建銀国際は香港株式市場に関する最新のストラテジーリポートで、ハンセン指数は短期的に22000ポイント付近でもみ合うと予想した。過去1カ月間で、ハンセン指数、中国企業指数、ハンセンテック指数は6%−10%下落し、業種別ではヘルスケアと公益事業がそれぞれ6%、2%の上昇で最も堅調だった一方、工業と情報技術はそれぞれ8%、7%の下落になったと指摘した。『AAストックス』が4月30日伝えた。
米国の「相互関税」による影響を懸念し、業績予想の下方修正が相次いでいると指摘。過去1カ月で、20業種のうち15業種の年間1株当たり利益予想が引き下げられた。主要20業種のうち、メディアと一般消費財・サービスは過去5年間の平均予想株価収益率(PER)を0.9標準偏差下回っている一方、通信は過去5年間の平均PERを2.0標準偏差上回っているなど、9業種のPERが過去5年間の平均を上回っているとした。
相互取引を通じて本土から香港市場に投資する南向き資金の流れでは、成長株が引き続き選好されていると指摘。過去1カ月で、アリババ集団(
09988)が最大の買い越しとなったが、株価は9%下落した。一方、トラッカー・ファンド・オブ・ホンコン(
02800)は最大の売り越しとなり、株価は6%下落した。過去2週間では、南向き資金の流入は鈍化し、大幅な流出もみられた。
建銀国際は、中国共産党中央政治局会議が先週開かれたことに言及し、「外部衝撃の影響が拡大」として国際的な経済貿易摩擦に初めて触れたと指摘。積極的なマクロ政策を加速して実施すべきとの方針を示しており、これらの政策は6月末までに相次いで実行される可能性が高いと分析。経済が予想以上に悪化した場合、中央政府には市場と期待を安定させるための追加の政策手段が残されているとみている。
投資戦略としては、レンジトレーディングを推奨。中米の関税交渉や非関税障壁の変化に注目し、ディフェンシブな高配当銘柄を中心にポートフォリオを構築するよう勧めた。

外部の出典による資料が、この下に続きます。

(** X9.  On a set that is not empty, [first] is [findByIndex 0] and
    yields the first element, [last] is [findByIndex (length - 1)] and
    yields the last one. *)
Theorem first_last_on_nonempty
    (browser : Browser) (loc : Locator) (s : Log)
    (e : WebElement) (rest : list WebElement) :
  respond browser _ s (FindElements loc) = Resolved (e :: rest) ->
  PageElements.first browser loc s
  = (Resolved (Some e), (s ++ [ev (FindElements loc)])%list)
  /\ PageElements.last browser loc s
     = (Resolved (Some (List.last rest e)), (s ++ [ev (FindElements loc)])%list)
  /\ PageElements.first browser loc s = PageElements.findByIndex browser loc 0 s
  /\ PageElements.last browser loc s
     = PageElements.findByIndex browser loc (Z.of_nat (List.length rest)) s.
Proof.
  intros E.
  pose proof (nth_error_last rest e) as L.
  rewrite !(findByIndex_run browser loc s (e :: rest) _ E).
  unfold PageElements.first, PageElements.last, bind.
  rewrite elements_run, E. cbv beta iota.
  replace (Z.of_nat (List.length (e :: rest)) =? 0) with false
    by (symmetry; apply Z.eqb_neq; cbn [List.length]; lia).
  replace (0 >=? Z.of_nat (List.length (e :: rest))) with false
    by (symmetry; rewrite Z.geb_leb; apply Z.leb_gt; cbn [List.length]; lia).
  replace (Z.of_nat (List.length rest) >=? Z.of_nat (List.length (e :: rest)))
    with false
    by (symmetry; rewrite Z.geb_leb; apply Z.leb_gt; cbn [List.length]; lia).
  replace (Z.of_nat (List.length (e :: rest)) - 1)
    with (Z.of_nat (List.length rest)) by (cbn [List.length]; lia).
  assert (A : at_index (e :: rest) (Z.of_nat (List.length rest))
              = Some (List.last rest e)).
  { unfold at_index.
    replace (Z.of_nat (List.length rest) <? 0) with false
      by (symmetry; apply Z.ltb_ge; lia).
    now rewrite Nat2Z.id. }
  unfold ret. rewrite A. repeat split.
Qed.

Lemma first_last_on_nonempty_witness :
  PageElements.first (Scenario.clicking [4; 5; 6]%nat []) Scenario.kw []
  = (Resolved (Some 4%nat), [ev (FindElements Scenario.kw)])
  /\ PageElements.last (Scenario.clicking [4; 5; 6]%nat []) Scenario.kw []
     = (Resolved (Some 6%nat), [ev (FindElements Scenario.kw)]).
Proof.
  destruct (first_last_on_nonempty (Scenario.clicking [4; 5; 6]%nat [])
              Scenario.kw [] 4%nat [5; 6]%nat eq_refl) as (F & L & _).
  split; [exact F | exact L].
Defined.

(** X10.  When the search for the elements fails, [length], [findByIndex],
    [first] and [last] fail with the very error of the browser (the
    [catch] of [elements] does not see a rejection of the promise it
    returns), while [clickAll] wraps it in its own error; no click is
    sent. *)
Theorem elements_failure
    (browser : Browser) (loc : Locator) (s : Log) (reason : Thrown) (i : Z) :
  respond browser _ s (FindElements loc) = Rejected reason ->
  PageElements.elements browser loc s
  = (Rejected reason, (s ++ [ev (FindElements loc)])%list)
  /\ PageElements.length browser loc s
     = (Rejected reason, (s ++ [ev (FindElements loc)])%list)
  /\ PageElements.findByIndex browser loc i s
     = (Rejected reason, (s ++ [ev (FindElements loc)])%list)
  /\ PageElements.first browser loc s
     = (Rejected reason, (s ++ [ev (FindElements loc)])%list)
  /\ PageElements.last browser loc s
     = (Rejected reason, (s ++ [ev (FindElements loc)])%list)
  /\ PageElements.clickAll browser loc s
     = (Rejected (Error ("点击元素失败: " ++ toString reason)),
        (s ++ [ev (FindElements loc)])%list).
Proof.
  intros E.
  unfold PageElements.length, PageElements.findByIndex, PageElements.first,
    PageElements.last, PageElements.clickAll, try_catch, bind.
  rewrite elements_run, E. repeat split.
Qed.

Lemma elements_failure_witness :
  PageElements.clickAll no_session Scenario.kw []
  = (Rejected (Error "点击元素失败: NoSuchSessionError: invalid session id"),
     [ev (FindElements Scenario.kw)]).
Proof.
  refine (proj2 (proj2 (proj2 (proj2 (proj2
            (elements_failure no_session Scenario.kw []
               {| name := "NoSuchSessionError"; message := "invalid session id" |}
               0 _)))))).
  reflexivity.
Defined.

(** [clickAll] once the elements are found: every click is sent, and the
    outcome is that of the first rejection among the clicks. *)
Lemma clickAll_run
    (browser : Browser) (loc : Locator) (s : Log) (es : list WebElement) :
  respond browser _ s (FindElements loc) = Resolved es ->
  exists ps,
    PageElements.map_async browser (PageElements.click_one browser) es 0
      (s ++ [ev (FindElements loc)])%list
    = (Resolved ps, ((s ++ [ev (FindElements loc)]) ++ clicks es)%list)
    /\ PageElements.clickAll browser loc s
       = (match PageElements.first_rejection ps with
          | Some (_, t) => Rejected (Error ("点击元素失败: " ++ toString t))
          | None => Resolved tt
          end, ((s ++ [ev (FindElements loc)]) ++ clicks es)%list).
Proof.
  intros E.
  destruct (map_async_clicks browser es 0 (s ++ [ev (FindElements loc)])%list)
    as (ps & Hrun & _).
  exists ps. split; [exact Hrun|].
  unfold PageElements.clickAll, try_catch, bind.
  rewrite elements_run, E. cbv beta iota. rewrite Hrun. cbv beta iota.
  unfold PageElements.Promise_all.
  destruct (PageElements.first_rejection ps) as [[time t]|]; reflexivity.
Qed.

(** X11.  When the clicks settle in the order in which they were sent, the
    error of [clickAll] reports the failed click with the lowest index. *)
Theorem clickAll_reports_lowest_index
    (browser : Browser) (loc : Locator) (s : Log) (es : list WebElement)
    (i : nat) (reason : Thrown) :
  respond browser _ s (FindElements loc) = Resolved es ->
  (forall j k, (j < k)%nat -> (k < List.length es)%nat ->
     (click_settles browser (s ++ [ev (FindElements loc)])%list es j
      < click_settles browser (s ++ [ev (FindElements loc)])%list es k)%nat) ->
  click_fails browser (s ++ [ev (FindElements loc)])%list es i reason ->
  (forall j reason', (j < i)%nat ->
     ~ click_fails browser (s ++ [ev (FindElements loc)])%list es j reason') ->
  fst (PageElements.clickAll browser loc s)
  = Rejected (Error ("点击元素失败: Error: 点击元素失败，索引: "
                     ++ num (Z.of_nat i) ++ "," ++ toString reason)).
Proof.
  intros E Hmono Hi Hlow.
  destruct (map_async_clicks browser es 0 (s ++ [ev (FindElements loc)])%list)
    as (ps & Hrun & Hfirst).
  destruct (clickAll_run browser loc s es E) as (ps' & Hrun' & R).
  rewrite Hrun in Hrun'. injection Hrun' as <-.
  rewrite R; cbn [fst].
  destruct (PageElements.first_rejection ps) as [[time t]|].
  - destruct Hfirst as (i0 & reason0 & Hf & Ht & Hm & Hmin).
    assert (Hlen : (i < List.length es)%nat).
    { destruct Hi as (e & Hn & _). apply nth_error_Some. congruence. }
    assert (Hi0 : i0 = i).
    { destruct (Nat.lt_trichotomy i0 i) as [Hlt|[Heq|Hgt]]; [|exact Heq|].
      - destruct (Hlow i0 reason0 Hlt Hf).
      - assert (Hlen0 : (i0 < List.length es)%nat).
        { destruct Hf as (e & Hn & _). apply nth_error_Some. congruence. }
        specialize (Hmin i reason Hi). specialize (Hmono i i0 Hgt Hlen0). lia. }
    subst i0.
    assert (reason0 = reason).
    { destruct Hf as (e0 & Hn0 & Hr0), Hi as (e & Hn & Hr). congruence. }
    subst reason0. rewrite Hm. reflexivity.
  - destruct (Hfirst i reason Hi).
Qed.

Lemma clickAll_reports_lowest_index_witness :
  fst (PageElements.clickAll (Scenario.clicking [1; 2; 3; 4; 5]%nat [3; 5]%nat)
         Scenario.kw [])
  = Rejected (Error "点击元素失败: Error: 点击元素失败，索引: 2,StaleElementReferenceError: element 3 is stale").
Proof.
  refine (clickAll_reports_lowest_index
            (Scenario.clicking [1; 2; 3; 4; 5]%nat [3; 5]%nat) Scenario.kw []
            [1; 2; 3; 4; 5]%nat 2 (Scenario.stale 3%nat) _ _ _ _).
  - reflexivity.
  - intros j k Hjk Hk. unfold click_settles, at_click, clicks.
    cbn [settles_at Scenario.clicking].
    rewrite !length_app, !length_map, !length_firstn.
    cbn [List.length] in Hk |- *. lia.
  - exists 3%nat. split; reflexivity.
  - intros j reason' Hj (e & Hn & Hr).
    destruct j as [|[|j]]; [| |lia];
      cbn in Hn; injection Hn as <-; discriminate Hr.
Defined.

(** ** The example page *)

(** X12.  [search] types into the input [#kw] first: when the browser
    refuses the keys, [search] fails with the error of [sendKeys], which
    names that input and the failure, and nothing is sent for the button
    [#su1]. *)
Theorem search_stops_when_typing_fails
    (browser : Browser) (keyword : string) (s s1 s2 : Log)
    (elem : option WebElement) (reason : Thrown) :
  getElement browser (CSSPageElement.super examplePage.searchInput) s
  = (Resolved elem, s1) ->
  browser_action browser (SendKeys keyword) elem s1 = (Rejected reason, s2) ->
  exampleOptions.search browser keyword s
  = (Rejected (Error ("Failed to send keys to element: By(css selector, #kw)"
                      ++ nl ++ toString reason)), s2).
Proof.
  intros G B.
  unfold exampleOptions.search, bind, sendKeys, bind, try_catch.
  rewrite G. cbv beta iota.
  revert B. unfold browser_action, void, bind.
  destruct (method browser elem "sendKeys" (fun e => ElemSendKeys e keyword) s1)
    as [[u|t] s'] eqn:E; intros B; [discriminate B|].
  injection B as -> ->. reflexivity.
Qed.

Lemma search_stops_when_typing_fails_witness :
  exampleOptions.search read_only "rocq" []
  = (Rejected (Error ("Failed to send keys to element: By(css selector, #kw)"
                      ++ nl ++ "ElementNotInteractableError: element not interactable")),
     [ev (WaitElementLocated (By_css "#kw") 5000 (Some "找不到定位元素"));
      ev (WaitElementIsVisible (Some 7%nat) 5000 "Element is not visible: 找不到定位元素");
      ev (ElemSendKeys 7%nat "rocq")]).
Proof.
  refine (search_stops_when_typing_fails read_only "rocq" []
            [ev (WaitElementLocated (By_css "#kw") 5000 (Some "找不到定位元素"));
             ev (WaitElementIsVisible (Some 7%nat) 5000 "Element is not visible: 找不到定位元素")]
            _ (Some 7%nat)
            {| name := "ElementNotInteractableError";
               message := "element not interactable" |} _ _); reflexivity.
Defined.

また、直近の南向き資金の流入額上位銘柄(データは今年4月25日まで)をリストアップ。1位はアリババ集団(207億2200万HKドルの買い越し)、2位はテンセント(
00700)(142億2300万HKドルの買い越し)、3位は小米集団(
01810)(114億5000万HKドルの買い越し)、4位は美団(
03690)(100億6800万HKドルの買い越し)、5位はポップマート(
09992)(44億1400万HKドルの買い越し)、6位はCNOOC(
00883)(34億8600万HKドルの買い越し)、7位はSMIC(
00981)(32億8300万HKドルの買い越し)、8位はチャイナ・モバイル(
00941)(21億2600万HKドルの買い越し)。